This document will not address the details in how to use xLights/Nutcracker software, and the author claims no expertise whatsoever in using this powerful sequencing tool. However, the following settings worked for this 4x1 Octoscroller matrix display.
- Create the lighting network/infrastructure that xLights will use for the matrix. For simplicity, this setup incorporates only the matrix itself. Note that the settings are consistent with what was defined earlier in the Falcon Player: starting with universe #1, total of 12 universes, in this case only ONE output and the last channel is 6144. Use MULTICAST for convenience, and afterward, be sure that each of them is "enabled" (far right column).
- Create the matrix display element itself (the "layout model"). Here's where you need to think of the combined P-10 panels as if they were "strings" of lights: because they're interconnected, the four 32x16 panels essentially become one 128 x 16 panel. Converting that to the concept of strings, you'd have 16 strings of 128 pixels each. Also consistent with the Falcon Player setup is the starting channel and the starting corner (top left).
- At the xLights sequencer screen, add the matrix to the sequence and click on the timing area to drag open a duration for the display to run (you can adjust it later).
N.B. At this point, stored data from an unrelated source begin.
Lemma enqueue_order jobs i p s : done s = false -> in_order jobs s -> enqueuers s !! i = Some p -> in_order jobs (enqueue_step i p s).
Proof.
  intros Hd Ho Hp. unfold enqueue_step. destruct p as [l pc]. destruct pc; cbn [epos todo].
  - destruct l as [|x l]; [done|]. rewrite Hd. by eapply (in_order_move _ s).
  - by eapply (in_order_move _ s).
  - destruct Ho as (log & Hl & Hf & Hn & Hj). exists (log ++ [(i, x)]). pose proof (lookup_lt_Some _ _ _ Hp) as Hlt.
    split; [cbn; by rewrite fmap_app, Hl, !app_assoc|]. split; [apply Forall_app; split; [done|]; constructor; [cbn; lia|done]|].
    split; [cbn; by rewrite length_insert|]. intros j r Hr. cbn in Hr. rewrite of_thread_snoc. destruct (decide (i = j)) as [<-|Hne].
    + rewrite list_lookup_insert_eq in Hr by done. injection Hr as <-. rewrite (Hj _ _ Hp). unfold held. cbn.
      destruct (count =? 1); by rewrite <- app_assoc.
    + rewrite list_lookup_insert_ne in Hr by done. rewrite app_nil_r. by apply Hj.
  - unfold lock. destruct (mutex s); [done|]. by eapply (in_order_move _ s).
  - destruct (signal_frame s) as (He & _). eapply (in_order_move _ s); [done|apply signal_order|done|cbn; by rewrite He|done].
  - by eapply (in_order_move _ s).
Qed.
Lemma send_order jobs s : in_order jobs s -> in_order jobs (send_step s).
Proof.
  intros Ho. unfold send_step, lock.
  destruct (sender s) eqn:E; try done; repeat case_match; try done;
    (eapply (in_order_keep _ s); [done| |done]); unfold hand; cbn; rewrite ?E; rewrite <- ?app_assoc; cbn; congruence.
Qed.
Lemma step_order jobs e s : done s = false -> in_order jobs s -> in_order jobs (step e s).
Proof.
  intros Hd Ho. destruct e as [i| | |]; cbn [step]; [|by apply send_order| |].
  - destruct (enqueuers s !! i) as [p|] eqn:E; [by apply enqueue_order|done].
  - unfold stop_step, lock. destruct (signal_frame s) as (He & _).
    repeat case_match; try done; (eapply (in_order_keep _ s); [done| |done]); first [done|apply signal_order].
  - destruct (signal_frame s) as (He & _). apply (in_order_keep _ s); [done|apply signal_order|done].
Qed.
(* ===== verification/Base64.v ===== *)
(** * Base64 (src/src/bdfs-lib/Base64Encoder.cpp)

    Characters and bytes are numbers below 256; [room] is the number of bytes at
    [target], which neither function looks at: a write beyond it is a fault. *)

From Stdlib Require Import ZArith Lia Bool Ascii String.
From stdpp Require Import base list.
From S2P Require Import Prelude.
Set Default Goal Selector "!".
Local Open Scope Z_scope.
Local Open Scope drive_scope.

Definition base64DecodeMap : list Z :=
  replicate 43 255 ++ [62; 255; 255; 255; 63] ++
  [52; 53; 54; 55; 56; 57; 58; 59; 60; 61] ++ replicate 7 255 ++
  [0; 1; 2; 3; 4; 5; 6; 7; 8; 9; 10; 11; 12; 13; 14; 15; 16; 17; 18; 19; 20; 21; 22; 23; 24; 25] ++ replicate 6 255 ++
  [26; 27; 28; 29; 30; 31; 32; 33; 34; 35; 36; 37; 38; 39; 40; 41; 42; 43; 44; 45; 46; 47; 48; 49; 50; 51] ++
  replicate 5 255 ++ replicate 128 255.
Definition base64EncodeMap : list Z :=
  bytes_of_string "ABCDEFGHIJKLMNOPQRSTUVWXYZabcdefghijklmnopqrstuvwxyz0123456789+/".

Definition GetEncodedLength (length : Z) : Z := u64 (4 * (u64 (length + 2) / 3)).
Definition GetDecodedLength (length : Z) : Z := u64 (3 * (u64 (length + 3) / 4)).

(** [base64DecodeMap[(unsigned int)c]]: a [char] is signed, so one above 127
    becomes an index near 2^32 *)
Definition decode_char (c : Z) : outcome Z :=
  let idx := u32 (to_signed 1 c) in
  if idx <? 256 then Ok (nth (Z.to_nat idx) base64DecodeMap 255) else Fault OutOfBounds.
Definition encode_char (i : Z) : Z := nth (Z.to_nat i) base64EncodeMap 0.

Section Room.
Context (room : Z).
(** [*targetPtr++ = b] *)
Definition push (b : Z) (out : list Z) : outcome (list Z) :=
  if zlen out <? room then Ok (out ++ [u8 b]) else Fault OutOfBounds.

(** one of the inner loops: the next value, where the source is, and whether the
    loop's body returned *)
Fixpoint scan (b : Z) (source : list Z) : outcome (Z * list Z * bool) :=
  match source with
  | [] => Ok (b, [], false)
  | c :: source =>
      obind (decode_char c) (fun v =>
        if v =? 255 then match source with [] => Ok (v, [], true) | _ => scan v source end
        else Ok (v, source, false))
  end.

Definition byte1 (b1 b2 : Z) : Z := Z.lor (Z.shiftl b1 2) (Z.shiftr b2 4).
Definition byte2 (b2 b3 : Z) : Z := Z.lor (Z.shiftl b2 4) (Z.shiftr b3 2).
Definition byte3 (b3 b4 : Z) : Z := Z.lor (Z.shiftl b3 6) b4.

Fixpoint decode_loop (fuel : nat) (source : list Z) (b1 b2 b3 b4 : Z) (out : list Z) : outcome (list Z) :=
  match source, fuel with
  | [], _ => Ok out
  | _, O => OutOfFuel
  | _, S fuel =>
      obind (scan b1 source) (fun '(b1, source, returned) => if returned : bool then Ok out else
      obind (scan b2 source) (fun '(b2, source, returned) => if returned : bool then Ok out else
      obind (scan b3 source) (fun '(b3, source, returned) => if returned : bool then push (byte1 b1 b2) out else
      obind (scan b4 source) (fun '(b4, source, returned) =>
        if returned : bool then obind (push (byte1 b1 b2) out) (push (byte2 b2 b3)) else
        obind (push (byte1 b1 b2) out) (fun out =>
        obind (push (byte2 b2 b3) out) (fun out =>
        obind (push (byte3 b3 b4) out) (fun out =>
          decode_loop fuel source b1 b2 b3 b4 out)))))))
  end.
Definition Decode (source : list Z) : outcome (list Z) := decode_loop (length source) source 0 0 0 0 [].

Definition index1 (a : Z) : Z := Z.shiftr a 2.
Definition index2 (a b : Z) : Z := Z.lor (Z.shiftl (Z.land a 3) 4) (Z.shiftr b 4).
Definition index3 (b c : Z) : Z := Z.lor (Z.shiftl (Z.land b 15) 2) (Z.shiftr c 6).
Definition index4 (c : Z) : Z := Z.land c 63.

Fixpoint push_all (l : list Z) (out : list Z) : outcome (list Z) :=
  match l with [] => Ok out | b :: l => obind (push b out) (push_all l) end.
Fixpoint encode_loop (source : list Z) (out : list Z) : outcome (list Z) :=
  match source with
  | [] => Ok out
  | [a] => push_all [encode_char (index1 a); encode_char (index2 a 0); 61; 61] out
  | [a; b] => push_all [encode_char (index1 a); encode_char (index2 a b); encode_char (index3 b 0); 61] out
  | a :: b :: c :: source =>
      obind (push_all [encode_char (index1 a); encode_char (index2 a b); encode_char (index3 b c); encode_char (index4 c)] out)
        (encode_loop source)
  end.
Definition Encode (source : list Z) : outcome (list Z) := encode_loop source [].
End Room.

(** ** Checks over all values *)
Definition all_below (n : nat) (f : Z -> bool) : bool := forallb (fun i => f (Z.of_nat i)) (seq 0 n).
Lemma all_below_ok n f x : all_below n f = true -> 0 <= x < Z.of_nat n -> f x = true.
Proof.
  intros H Hx. apply forallb_forall with (x := Z.to_nat x) in H; [by rewrite Z2Nat.id in H by lia|].
  apply in_seq. lia.
Qed.
(* ===== verification/Relays.v ===== *)
(** * Relays (src/src/bdfs-lib/RelayInfo.h and HostInfo.cpp)

    The JSON a host publishes of itself and its relays, and how it is read back. *)

From Stdlib Require Import ZArith Lia Bool Ascii String.
From stdpp Require Import base list strings pretty.
From S2P Require Import Prelude Json HostHandler HostClient.
Set Default Goal Selector "!".
Local Open Scope Z_scope.
Local Open Scope drive_scope.

(** ** RelayInfo and HostInfo *)
Record Endpoint := mkendpoint { host : string; socksPort : Z; quicPort : Z }.
Record RelayInfo := mkrelay { rname : string; endpoints : list Endpoint }.
Record HostInfo := mkhost { url : string; relays : list RelayInfo }.

Definition endpoint_json (ep : Endpoint) : json :=
  JObject [("host", JString (host ep)); ("quic", JInt (quicPort ep)); ("socks", JInt (socksPort ep))]%string.
Definition relay_json (relay : RelayInfo) : json :=
  JObject [("endpoints", JArray (map endpoint_json (endpoints relay))); ("name", JString (rname relay))]%string.
(** HostInfo::ToString, before the writer *)
Definition host_json (h : HostInfo) : json :=
  JObject [("relays", JArray (map relay_json (relays h))); ("url", JString (url h))]%string.

(** HostInfo::FromString, after the reader: a port that is no number stays 0 *)
Definition port_of (v : json) : outcome Z :=
  if isIntegral v then obind (asUInt v) (fun n => Ok (u16 n)) else Ok 0.
Fixpoint read_endpoints (l : list json) (acc : list Endpoint) : outcome (list Endpoint) :=
  match l with
  | [] => Ok acc
  | epObj :: l =>
      obind (index epObj "host") (fun h =>
        match h with
        | JString s =>
            obind (index epObj "socks") (fun socks => obind (port_of socks) (fun socks =>
            obind (index epObj "quic") (fun quic => obind (port_of quic) (fun quic =>
              read_endpoints l (acc ++ [mkendpoint s socks quic])))))
        | _ => read_endpoints l acc
        end)
  end.
Fixpoint read_relays (l : list json) (acc : list RelayInfo) : outcome (list RelayInfo) :=
  match l with
  | [] => Ok acc
  | relayObj :: l =>
      obind (index relayObj "name") (fun nm => obind (index relayObj "endpoints") (fun eps =>
        match nm with
        | JString s =>
            if isArray eps
            then obind (read_endpoints (elements eps) []) (fun eps => read_relays l (acc ++ [mkrelay s eps]))
            else read_relays l acc
        | _ => read_relays l acc
        end))
  end.
Definition FromJson (obj : option json) (this : HostInfo) : outcome (bool * HostInfo) :=
  match obj with
  | Some (JObject l) =>
      match member (JObject l) "url" with
      | JString u =>
          let this := mkhost u (relays this) in
          if negb (isArray (member (JObject l) "relays")) then Ok (true, this)
          else obind (read_relays (elements (member (JObject l) "relays")) (relays this)) (fun rs =>
                 Ok (true, mkhost u rs))
      | _ => Ok (false, this)
      end
  | _ => Ok (false, this)
  end.

(** ports fit their 16 bits *)
Definition port_ok (n : Z) : Prop := 0 <= n < 2 ^ 16.
Definition relay_ok (r : RelayInfo) : Prop := Forall (fun ep => port_ok (socksPort ep) /\ port_ok (quicPort ep)) (endpoints r).

Lemma port_of_ok n : port_ok n -> port_of (JInt n) = Ok n.
Proof.
  intros H. unfold port_ok in H. unfold port_of, asUInt. cbn [isIntegral]. destruct (Z.ltb_spec n 0); [lia|].
  cbn. unfold u16. by rewrite Z.mod_small.
Qed.
Lemma read_endpoints_ok eps : forall acc, Forall (fun ep => port_ok (socksPort ep) /\ port_ok (quicPort ep)) eps ->
  read_endpoints (map endpoint_json eps) acc = Ok (acc ++ eps).
Proof.
  induction eps as [|[h s k] eps IH]; intros acc Hf; [by rewrite app_nil_r|]. apply Forall_cons in Hf as [[Hs Hq] Hf].
  cbn [map endpoint_json host socksPort quicPort read_endpoints index member find fst snd obind].
  cbn -[port_of read_endpoints endpoint_json]. rewrite !port_of_ok by done. cbn [obind]. rewrite IH by done. by rewrite <- app_assoc.
Qed.
Lemma read_relays_ok rs : forall acc, Forall relay_ok rs -> read_relays (map relay_json rs) acc = Ok (acc ++ rs).
Proof.
  induction rs as [|[n eps] rs IH]; intros acc Hf; [by rewrite app_nil_r|]. apply Forall_cons in Hf as [Hr Hf].
  cbn -[read_endpoints read_relays relay_json]. cbn -[read_endpoints endpoint_json].
  rewrite read_endpoints_ok by done. cbn [obind app]. rewrite IH by done. by rewrite <- app_assoc.
Qed.
Lemma FromJson_host_json h : Forall relay_ok (relays h) -> FromJson (Some (host_json h)) (mkhost EmptyString []) = Ok (true, h).
Proof.
  intros Hr. destruct h as [u rs]. cbn -[read_relays relay_json]. by rewrite read_relays_ok.
Qed.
Then complete the details for your sign, including the font, font size, color and movement direction it's to scroll. (Note: Your display screen may appear different.) Anytime you make a change to these settings, click the Update button (or press F5).
- All that's left to do is "save" the sequence, upload the corresponding .fseq file to the Falcon Player, include that .fseq in a playlist and then "play" it in FPP to display it on the matrix panel. See the Falcon Christmas site for more information on using the Falcon Player.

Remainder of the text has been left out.